◆ **PROBLEM TO SOLVE**: With both ends included, repeat exactly the lines of the entries below from the one containing "(** A position" down to the one containing "(i < length", and no others.

◆ **RECORD EXCERPTS**:
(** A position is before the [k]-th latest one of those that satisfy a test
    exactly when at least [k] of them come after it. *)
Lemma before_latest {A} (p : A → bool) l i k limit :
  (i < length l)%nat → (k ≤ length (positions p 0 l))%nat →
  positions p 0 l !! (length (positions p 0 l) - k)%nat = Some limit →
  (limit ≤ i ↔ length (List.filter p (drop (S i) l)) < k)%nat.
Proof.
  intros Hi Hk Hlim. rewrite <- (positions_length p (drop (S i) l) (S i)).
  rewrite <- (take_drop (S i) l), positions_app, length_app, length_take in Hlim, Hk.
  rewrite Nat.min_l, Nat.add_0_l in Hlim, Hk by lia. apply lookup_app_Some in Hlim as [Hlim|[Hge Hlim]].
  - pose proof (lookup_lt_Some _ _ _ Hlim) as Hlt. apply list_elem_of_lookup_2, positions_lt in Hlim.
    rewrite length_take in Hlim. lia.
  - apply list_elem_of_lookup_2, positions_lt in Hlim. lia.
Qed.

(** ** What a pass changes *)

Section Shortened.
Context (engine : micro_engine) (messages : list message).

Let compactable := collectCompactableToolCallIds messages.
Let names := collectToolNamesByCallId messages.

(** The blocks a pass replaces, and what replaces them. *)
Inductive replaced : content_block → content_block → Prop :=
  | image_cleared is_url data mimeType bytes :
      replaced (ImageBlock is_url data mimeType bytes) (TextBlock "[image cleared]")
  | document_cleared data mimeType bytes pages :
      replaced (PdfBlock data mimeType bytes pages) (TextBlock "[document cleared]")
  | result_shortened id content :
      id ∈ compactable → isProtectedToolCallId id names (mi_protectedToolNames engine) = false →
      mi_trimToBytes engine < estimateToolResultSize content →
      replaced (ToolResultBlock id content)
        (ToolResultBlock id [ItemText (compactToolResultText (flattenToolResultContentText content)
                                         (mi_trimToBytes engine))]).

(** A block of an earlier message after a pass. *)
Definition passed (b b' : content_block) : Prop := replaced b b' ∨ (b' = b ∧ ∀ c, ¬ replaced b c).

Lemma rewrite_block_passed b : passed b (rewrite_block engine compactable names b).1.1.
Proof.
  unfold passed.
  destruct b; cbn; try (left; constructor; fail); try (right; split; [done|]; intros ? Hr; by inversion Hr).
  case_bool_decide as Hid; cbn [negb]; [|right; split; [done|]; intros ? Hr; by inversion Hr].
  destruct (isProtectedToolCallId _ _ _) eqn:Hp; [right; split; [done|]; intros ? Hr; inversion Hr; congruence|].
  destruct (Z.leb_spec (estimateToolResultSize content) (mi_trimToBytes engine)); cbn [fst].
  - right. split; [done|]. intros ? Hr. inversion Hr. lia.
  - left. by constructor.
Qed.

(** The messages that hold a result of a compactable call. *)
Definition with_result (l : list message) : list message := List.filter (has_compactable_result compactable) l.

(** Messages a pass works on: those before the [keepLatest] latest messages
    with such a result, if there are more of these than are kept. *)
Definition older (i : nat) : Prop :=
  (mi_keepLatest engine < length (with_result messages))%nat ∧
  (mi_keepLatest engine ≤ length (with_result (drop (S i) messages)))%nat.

* * *

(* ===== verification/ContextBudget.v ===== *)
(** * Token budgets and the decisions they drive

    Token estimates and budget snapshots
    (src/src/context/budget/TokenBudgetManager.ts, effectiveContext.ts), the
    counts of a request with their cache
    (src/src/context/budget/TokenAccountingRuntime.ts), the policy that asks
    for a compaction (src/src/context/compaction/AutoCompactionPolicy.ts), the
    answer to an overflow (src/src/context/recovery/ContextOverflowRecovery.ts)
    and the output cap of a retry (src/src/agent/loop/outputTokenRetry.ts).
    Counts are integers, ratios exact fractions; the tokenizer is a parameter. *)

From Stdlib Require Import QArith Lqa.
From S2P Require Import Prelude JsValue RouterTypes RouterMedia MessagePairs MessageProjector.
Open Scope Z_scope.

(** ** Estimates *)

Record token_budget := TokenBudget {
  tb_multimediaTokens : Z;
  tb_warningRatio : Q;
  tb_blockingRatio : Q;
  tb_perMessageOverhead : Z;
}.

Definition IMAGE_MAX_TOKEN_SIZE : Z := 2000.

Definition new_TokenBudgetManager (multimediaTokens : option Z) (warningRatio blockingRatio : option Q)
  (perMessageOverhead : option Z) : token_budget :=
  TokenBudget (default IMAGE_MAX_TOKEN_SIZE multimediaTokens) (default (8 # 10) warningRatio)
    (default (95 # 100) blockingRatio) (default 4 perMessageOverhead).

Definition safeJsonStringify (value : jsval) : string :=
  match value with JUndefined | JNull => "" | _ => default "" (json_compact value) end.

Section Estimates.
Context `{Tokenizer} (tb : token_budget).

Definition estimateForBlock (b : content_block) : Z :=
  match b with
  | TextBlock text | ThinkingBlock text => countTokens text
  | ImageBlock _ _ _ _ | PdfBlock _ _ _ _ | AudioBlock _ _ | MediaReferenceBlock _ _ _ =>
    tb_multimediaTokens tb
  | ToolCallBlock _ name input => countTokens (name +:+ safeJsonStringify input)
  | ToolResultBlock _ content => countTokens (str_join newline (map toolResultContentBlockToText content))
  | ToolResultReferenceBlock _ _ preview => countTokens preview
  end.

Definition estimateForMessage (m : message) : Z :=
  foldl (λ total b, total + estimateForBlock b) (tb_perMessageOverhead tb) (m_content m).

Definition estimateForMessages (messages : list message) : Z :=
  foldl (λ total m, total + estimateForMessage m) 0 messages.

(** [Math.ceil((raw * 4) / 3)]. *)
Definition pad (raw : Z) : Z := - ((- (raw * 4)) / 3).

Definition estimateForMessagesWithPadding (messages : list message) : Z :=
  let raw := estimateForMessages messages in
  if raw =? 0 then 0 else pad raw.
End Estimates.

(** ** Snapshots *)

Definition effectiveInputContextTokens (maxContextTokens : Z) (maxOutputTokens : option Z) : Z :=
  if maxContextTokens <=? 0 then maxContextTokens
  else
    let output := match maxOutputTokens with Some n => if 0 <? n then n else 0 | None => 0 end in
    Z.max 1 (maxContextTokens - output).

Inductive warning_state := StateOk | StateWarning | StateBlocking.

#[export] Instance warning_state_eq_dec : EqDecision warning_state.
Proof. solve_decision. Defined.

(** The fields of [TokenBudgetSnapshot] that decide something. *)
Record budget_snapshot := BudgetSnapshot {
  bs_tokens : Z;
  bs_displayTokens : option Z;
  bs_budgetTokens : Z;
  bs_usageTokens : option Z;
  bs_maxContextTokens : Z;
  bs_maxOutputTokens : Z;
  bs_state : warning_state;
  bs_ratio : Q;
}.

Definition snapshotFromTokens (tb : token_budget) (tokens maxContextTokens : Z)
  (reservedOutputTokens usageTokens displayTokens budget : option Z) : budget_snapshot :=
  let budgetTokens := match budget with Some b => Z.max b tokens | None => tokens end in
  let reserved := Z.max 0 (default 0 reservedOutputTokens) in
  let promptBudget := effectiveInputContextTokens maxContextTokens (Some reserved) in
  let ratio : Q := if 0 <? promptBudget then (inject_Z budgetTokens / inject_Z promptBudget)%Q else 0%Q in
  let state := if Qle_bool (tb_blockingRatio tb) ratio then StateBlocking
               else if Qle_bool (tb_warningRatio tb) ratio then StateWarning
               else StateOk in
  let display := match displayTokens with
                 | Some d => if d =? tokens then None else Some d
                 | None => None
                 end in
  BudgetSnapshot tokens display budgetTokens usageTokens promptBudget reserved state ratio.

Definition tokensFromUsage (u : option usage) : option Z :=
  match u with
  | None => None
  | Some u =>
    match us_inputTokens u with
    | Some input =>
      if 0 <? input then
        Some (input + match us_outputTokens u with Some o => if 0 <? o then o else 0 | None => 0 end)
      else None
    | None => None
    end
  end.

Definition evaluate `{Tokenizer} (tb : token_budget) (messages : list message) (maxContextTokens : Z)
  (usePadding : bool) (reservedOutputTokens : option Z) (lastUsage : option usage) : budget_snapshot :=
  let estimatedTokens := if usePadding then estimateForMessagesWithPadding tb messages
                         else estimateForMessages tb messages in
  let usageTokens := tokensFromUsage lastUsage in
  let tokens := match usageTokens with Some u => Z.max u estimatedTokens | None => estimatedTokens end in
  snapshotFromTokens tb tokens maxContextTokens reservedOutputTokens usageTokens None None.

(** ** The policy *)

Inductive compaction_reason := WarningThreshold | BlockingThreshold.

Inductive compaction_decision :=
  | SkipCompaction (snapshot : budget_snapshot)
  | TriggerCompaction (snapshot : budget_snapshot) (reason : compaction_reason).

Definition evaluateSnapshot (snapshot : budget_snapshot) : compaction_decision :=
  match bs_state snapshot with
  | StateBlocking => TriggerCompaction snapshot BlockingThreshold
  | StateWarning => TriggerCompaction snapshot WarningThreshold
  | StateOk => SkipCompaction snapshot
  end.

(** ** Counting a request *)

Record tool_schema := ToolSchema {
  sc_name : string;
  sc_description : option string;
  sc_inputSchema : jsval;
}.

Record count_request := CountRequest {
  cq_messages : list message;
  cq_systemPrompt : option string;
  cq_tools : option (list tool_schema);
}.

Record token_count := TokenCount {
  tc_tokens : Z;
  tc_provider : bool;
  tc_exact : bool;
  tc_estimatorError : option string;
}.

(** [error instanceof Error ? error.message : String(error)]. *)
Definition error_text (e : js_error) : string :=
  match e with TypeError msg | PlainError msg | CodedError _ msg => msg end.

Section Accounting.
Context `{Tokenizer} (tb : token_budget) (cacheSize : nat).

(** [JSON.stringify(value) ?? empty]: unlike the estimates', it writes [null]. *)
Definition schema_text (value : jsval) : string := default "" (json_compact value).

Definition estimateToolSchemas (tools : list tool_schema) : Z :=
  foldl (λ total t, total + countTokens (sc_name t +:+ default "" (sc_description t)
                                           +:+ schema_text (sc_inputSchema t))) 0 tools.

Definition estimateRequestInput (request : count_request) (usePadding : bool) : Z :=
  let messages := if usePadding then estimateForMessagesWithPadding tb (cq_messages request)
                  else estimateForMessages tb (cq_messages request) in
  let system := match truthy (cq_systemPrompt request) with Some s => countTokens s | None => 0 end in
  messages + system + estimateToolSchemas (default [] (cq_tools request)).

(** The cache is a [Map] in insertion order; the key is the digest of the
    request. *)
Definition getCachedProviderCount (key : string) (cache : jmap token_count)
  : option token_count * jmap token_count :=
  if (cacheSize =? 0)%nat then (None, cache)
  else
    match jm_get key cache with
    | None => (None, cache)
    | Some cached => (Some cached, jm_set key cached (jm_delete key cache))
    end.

◆ **RESPONSE TO THE EXERCISE**:
(** A position is before the [k]-th latest one of those that satisfy a test
    exactly when at least [k] of them come after it. *)
Lemma before_latest {A} (p : A → bool) l i k limit :
  (i < length l)%nat → (k ≤ length (positions p 0 l))%nat →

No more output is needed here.